It has been a hard year and a half. Dad's health was failing last year while he was trying to take care of mom. She had the misfortune of having a stroke during hip replacement surgery. She never was able to come back to any semi-normal semblance of life. There was substantial damage from the stroke to the speech center, physical instability, incontinence, and vascular damage that brought progressive dementia. I had hired in-home care to assist for four hours in the morning and evening. Dad died 9/27/10 at 87 years old. Mom could not be home alone so the in-home care went to 24/7. This brought fees of $14,400.00 plus per month. It was not sustainable so mom went to an elder care facility that ran about $4,000.00 per month.
I took over all finances, got a financial advisor, got an attorney, took care of all dad's death requirements for mom, moved mom to eldercare, held an estate sale, donated what was left, created a trust, moved funds into in the trust, moved the house into the trust, and applied for survivor VA benefits for mom. It was what seemed to be never ending chores.
I swear that with mom's dementia, she would forget dad passed and then rediscover the event. Not good. She hated the care facility. Every time I would visit started with about a half hour of I hate it here, you can take care of me, dad took care of me, and on. I would tell her that she needed to stop this so that we could visit. The damage to the brain's speech center was enough that there was never more that a word a two that might or might not be the correct words. You were always try to guess what she was trying to say often to find out that it was nonsensical.

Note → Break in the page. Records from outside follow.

(* ===== verification/Transparency.v ===== *)
(** * What the decorators add

Metrics, logging and tracing change neither the result of the usecase nor the
calls it makes to the store and the services: a complete execution of the
deployed stack is one of the bare usecase with the decorators' own calls around
it, each made exactly once and about the result it reports. *)

From S2P Require Import Prelude GoValues Prog Domain Ports CreateOrder Decorators System Simulator.

(** ** What each decorator calls *)

(** The end of a span: its error, if any, and [End]. *)
Definition closing (span : Span) (err : option error) : list (call portE) :=
  match err with
  | Some err => [Call (RecordError span err) tt; Call (End_ span) tt]
  | None => [Call (End_ span) tt]
  end.

(** The span that [TracingOrderRepository] puts around a repository call. *)
Inductive traced_call : call portE → list (call portE) → Prop :=
| traced_Save ctx o r ctx' span :
    traced_call (Call (Save ctx o) r)
      (Call (Start ctx "orders.repository.save") (ctx', span) :: Call (Save ctx' o) r ::
       closing span r)
| traced_SaveIfStatus ctx o expected r ctx' span :
    traced_call (Call (SaveIfStatus ctx o expected) r)
      (Call (Start ctx "orders.repository.save_if_status") (ctx', span) ::
       Call (SaveIfStatus ctx' o expected) r :: closing span r.2)
| traced_FindByID ctx id r ctx' span :
    traced_call (Call (FindByID ctx id) r)
      (Call (Start ctx "orders.repository.find_by_id") (ctx', span) ::
       Call (FindByID ctx' id) r :: closing span r.2)
| traced_other R (e : portE R) r :
    match e with Save _ _ | SaveIfStatus _ _ _ | FindByID _ _ => False | _ => True end →
    traced_call (Call e r) [Call e r].

Inductive traced_calls : list (call portE) → list (call portE) → Prop :=
| traced_nil : traced_calls [] []
| traced_cons c cs tr tr' :
    traced_call c cs → traced_calls tr tr' → traced_calls (c :: tr) (cs ++ tr').

(** The one count of a request that has an order to show. *)
Definition counted (req : option CreateOrderRequest.t) (r : option Order * option error)
    : list (call portE) :=
  match r.1 with
  | Some o =>
      [Call (IncOrdersCreated
               (if ⟦r.2 = None ∧ Status o = OrderStatusCompleted⟧ then "success" else "failure")
               (tier_label req)) tt]
  | None => []
  end.

(** The two log lines of a request. *)
Definition logged_request (ctx : Ctx) (req : option CreateOrderRequest.t) : call portE :=
  Call (Info ctx "CreateOrder.request"
    [VString "item_count";
     VInt (match req with Some req => Z.of_nat (length (CreateOrderRequest.Items req)) | None => 0 end);
     VString "customer_tier"; VString (tier_label req)]) tt.

Definition logged_response (ctx : Ctx) (took : Duration) (r : option Order * option error)
    : call portE :=
  let ms := [VString "duration_ms"; VInt64 (Milliseconds took)] in
  match r with
  | (None, Some err) =>
      Call (LogError ctx "CreateOrder.response" err
        (ms ++ [VString "outcome"; VString "failure"])) tt
  | (Some o, Some err) =>
      Call (LogError ctx "CreateOrder.response" err
        (ms ++ [VString "outcome"; VString "failure"; VString "order_id"; VString (ID o);
                VString "last_known_status"; VString (Status o)])) tt
  | (Some o, None) =>
      Call (Info ctx "CreateOrder.response"
        (ms ++ [VString "outcome";
                VString (if ⟦Status o = OrderStatusCompleted⟧ then "success" else "failure");
                VString "order_id"; VString (ID o); VString "status"; VString (Status o)])) tt
  | (None, None) => Call Now 0%Z
  end.

(** ** Each decorator *)

Lemma exec_last {E R A} (e : E R) (a : A) tr b :
  exec (trigger e ≫= λ _, mret a) tr (Returned b) ↔ ∃ r, tr = [Call e r] ∧ b = a.
Proof.
  rewrite exec_trigger. setoid_rewrite exec_ret. naive_solver.
Qed.

Lemma exec_traced {A} span (err : A → option error) (body : prog portE A) tr a :
  exec (traced span err body) tr (Returned a) ↔
  ∃ tr0, exec body tr0 (Returned a) ∧ tr = tr0 ++ closing span (err a).
Proof.
  unfold traced. rewrite exec_bind. split.
  - intros (a' & tr1 & tr2 & -> & H1 & H2). unfold closing. destruct (err a') as [e|] eqn:He.
    + apply exec_trigger in H2 as ([] & tr3 & -> & H2). apply exec_last in H2 as ([] & -> & ->).
      rewrite He. eauto.
    + apply exec_last in H2 as ([] & -> & ->). rewrite He. eauto.
  - intros (tr0 & H & ->). exists a, tr0, (closing span (err a)). split_and!; [done|done|].
    unfold closing. destruct (err a) as [e|].
    + apply exec_trigger. do 2 eexists. split; [done|]. apply exec_last. eauto.
    + apply exec_last. eauto.
Qed.

Lemma exec_single {E R} (e : E R) tr r : exec (trigger e) tr (Returned r) ↔ tr = [Call e r].
Proof.
  simpl. split.
  - intros [[_ ?]|(r' & tr' & -> & [[_ ?]|[-> [= ->]]])]; done.
  - intros ->. right. exists r, []. auto.
Qed.

Lemma exec_TracingOrderRepository R (e : portE R) tr r :
  exec (TracingOrderRepository R e) tr (Returned r) → traced_call (Call e r) tr.
Proof.
  destruct e; cbn [TracingOrderRepository];
    try (intros ->%exec_single; by constructor);
    intros ([ctx' span] & tr' & -> & (tr0 & ->%exec_single & ->)%exec_traced)%exec_trigger;
    constructor.
Qed.

Lemma exec_traced_repository {A} (p : prog portE A) tr a :
  exec (interp TracingOrderRepository p) tr (Returned a) →
  ∃ tr0, exec p tr0 (Returned a) ∧ traced_calls tr0 tr.
Proof.
  revert tr. induction p as [a'|msg|R e k IH]; intros tr.
  - intros [-> ->]%exec_ret. exists []. split; [by apply exec_ret|constructor].
  - intros [[_ ?]|[_ ?]]; done.
  - intros (r & tr1 & tr2 & -> & He%exec_TracingOrderRepository & Hk)%(exec_bind (TracingOrderRepository R e)).
    apply IH in Hk as (tr0 & Hk & Ht). exists (Call e r :: tr0). split; [right; eauto|by constructor].
Qed.

Lemma exec_MetricsInteractor u ctx req tr r :
  exec (uc_Execute (MetricsInteractor u) ctx req) tr (Returned r) →
  ∃ tr0, exec (uc_Execute u ctx req) tr0 (Returned r) ∧ tr = tr0 ++ counted req r.
Proof.
  intros ([o err] & tr1 & tr2 & -> & Hu & Hm)%exec_bind. exists tr1. destruct o as [o|].
  - apply exec_last in Hm as ([] & -> & ->). by split.
  - apply exec_ret in Hm as [-> ->]. by split.
Qed.

Lemma exec_LoggingInteractor u ctx req tr r :
  exec (uc_Execute (LoggingInteractor u) ctx req) tr (Returned r) →
  ∃ start stop tr0, exec (uc_Execute u ctx req) tr0 (Returned r) ∧
    tr = Call Now start :: logged_request ctx req ::
         tr0 ++ [Call Now stop; logged_response ctx (Sub stop start) r] ∧ r ≠ (None, None).
Proof.
  intros (start & tr1 & -> & H)%exec_trigger. apply exec_trigger in H as ([] & tr2 & -> & H).
  apply exec_bind in H as ([o err] & tr0 & tr3 & -> & Hu & H).
  apply exec_trigger in H as (stop & tr4 & -> & H). exists start, stop, tr0. cbv zeta in H.
  destruct err as [err|].
  - apply exec_last in H as ([] & -> & ->). split_and!; [done| |done]. by destruct o.
  - destruct o as [o|]; [|by destruct H as [[_ ?]|[_ ?]]].
    apply exec_last in H as ([] & -> & ->). by split_and!.
Qed.

(** C22: The decorators are transparent and report faithfully: every complete
execution of the deployed stack is an execution of the bare usecase with the
same answers and the same result, each repository call inside one span, and
around it exactly one root span, one request line before, and after it, if there
is an order, one count with the outcome and a bounded tier label, then one
response line about that result, the error recorded on the span, and its end. *)
Theorem decorators_are_transparent (ctx : Ctx) (req : option CreateOrderRequest.t)
    (tr : list (call portE)) (r : option Order * option error)
    (ran : exec (uc_Execute createOrder ctx req) tr (Returned r)) :
  ∃ ctx' span start stop bare traced,
    exec (Execute ctx' req) bare (Returned r) ∧ traced_calls bare traced ∧
    tr = [Call (Start ctx "CreateOrder.Execute") (ctx', span);
          Call Now start; logged_request ctx' req] ++
         traced ++ counted req r ++
         [Call Now stop; logged_response ctx' (Sub stop start) r] ++ closing span r.2 ∧
    r ≠ (None, None) ∧ tier_label req ∈ ["free"; "premium"; "unknown"].
Proof.
  apply exec_trigger in ran as ([ctx' span] & tr1 & -> & ran).
  apply exec_traced in ran as (tr2 & ran & ->).
  apply exec_LoggingInteractor in ran as (start & stop & tr3 & ran & -> & Hne).
  apply exec_MetricsInteractor in ran as (tr4 & ran & ->).
  apply exec_traced_repository in ran as (bare & ran & Ht).
  exists ctx', span, start, stop, bare, tr4. split_and!; [done|done| |done|].
  - simpl. by rewrite <- !app_assoc.
  - unfold tier_label, normalizedCustomerTier. destruct req as [req|]; [|set_solver].
    repeat case_bool_decide; set_solver.
Qed.

(** ** Witness *)

Definition demo_stack : prog portE (option Order * option error) :=
  uc_Execute createOrder demo_ctx demo_request.
Definition demo_completed : Order :=
  mkOrder demo_id "cust_1" example_items OrderStatusCompleted 7 "ref_1" [].

Lemma demo_stack_run :
  (run (demo_handler healthy) demo_stack (wld demo_start)).1 = Returned (Some demo_completed, None).
Proof. vm_compute. reflexivity. Qed.

Lemma demo_stack_exec :
  exec demo_stack (run_trace (demo_handler healthy) demo_stack (wld demo_start))
    (Returned (Some demo_completed, None)).
Proof. rewrite <- demo_stack_run. apply run_exec. Qed.

Lemma decorators_are_transparent_witness :
  ∃ ctx' bare, exec (Execute ctx' demo_request) bare (Returned (Some demo_completed, None)).
Proof.
  destruct (decorators_are_transparent demo_ctx demo_request _ _ demo_stack_exec)
    as (ctx' & _ & _ & _ & bare & _ & Hran & _).
  exists ctx', bare. exact Hran.
Defined.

As the dementia progressed, she always called me by her deceased brother's name and insisted that I could not be her son as I was too old. Her memory was going off in strange directions but she most certainly did remember who was responsible for putting her in elder care.
Mom started to refuse medications in July including her blood thinner. She had a very mild heart attack toward the end of July. Her doctor did not seem to be too concerned about it and was going to release later in the week. The doctor asked about bringing in hospice at the elder care facility. OK - explain to me why you aren't concerned about the heart attack but you are talking about hospice now? I never did get her doctor to return calls after that. I have gotten to hate the medical profession. It seems that it is some great favor being bequeathed to you for them to tell you anything. No wonder doctors make the worst patients as they know how they have treated people all along.
The social worker from the hospital called me and wanted to know which hospice I wanted to use. I told here that I was unaware of why we are talking about hospice. The social worker can't tell you anything medical as it is not their place to do so. This is understandable. I know enough about hospice that there is no harm in start/stopping it there are only restrictions on the continuous length of care so I told them to set up with a hospice group.
Finally, hospice calls and want to know if I want them to get to work or send mom for treatment. Treatment for what? Endocarditus, as mom has a systemic bacterial infection that has hit the membrane of the heart. Why the heck couldn't mom's doctor have communicated this? The chances of success for the treatment were very low. I told the hospice to start their care as it seemed the least damaging to mom at the time. That evening we agonized over the decision of treatment or not. I felt like I was signing mom's death warrant if I said no to treatment. I decided that the discussion should be based on our own desires if you or I were in the same situation. Both my wife and I decided that if either of us were in the same position to go to hospice and let go. I did not have to make the final decision for mom. She died quietly in her sleep that night on 8/2/2011. I was the baby of the family and now I am it. My brother passed in 2000, dad in 2010 and now mom is gone.
I am still trying to sell the house from within the trust and things are not moving. there is a mortgage on the house. It is not upside down but it is a drain on what little money is left in the trust. I still have some of mom's accounts etc to close out. The chores still continue. I would not say I am depressed just that I don't smile as much.
It is fortunate that I have an outstanding wife and daughters. Both girls are in college and doing well. I am looking forward to the Masonic Lodge to start in September (we take a couple of months off in the summer), dove season is coming, there are a variety of pistol shoots, and I did get drawn for white tail deer in November. There is a lot to look forward to but it is still difficult at times.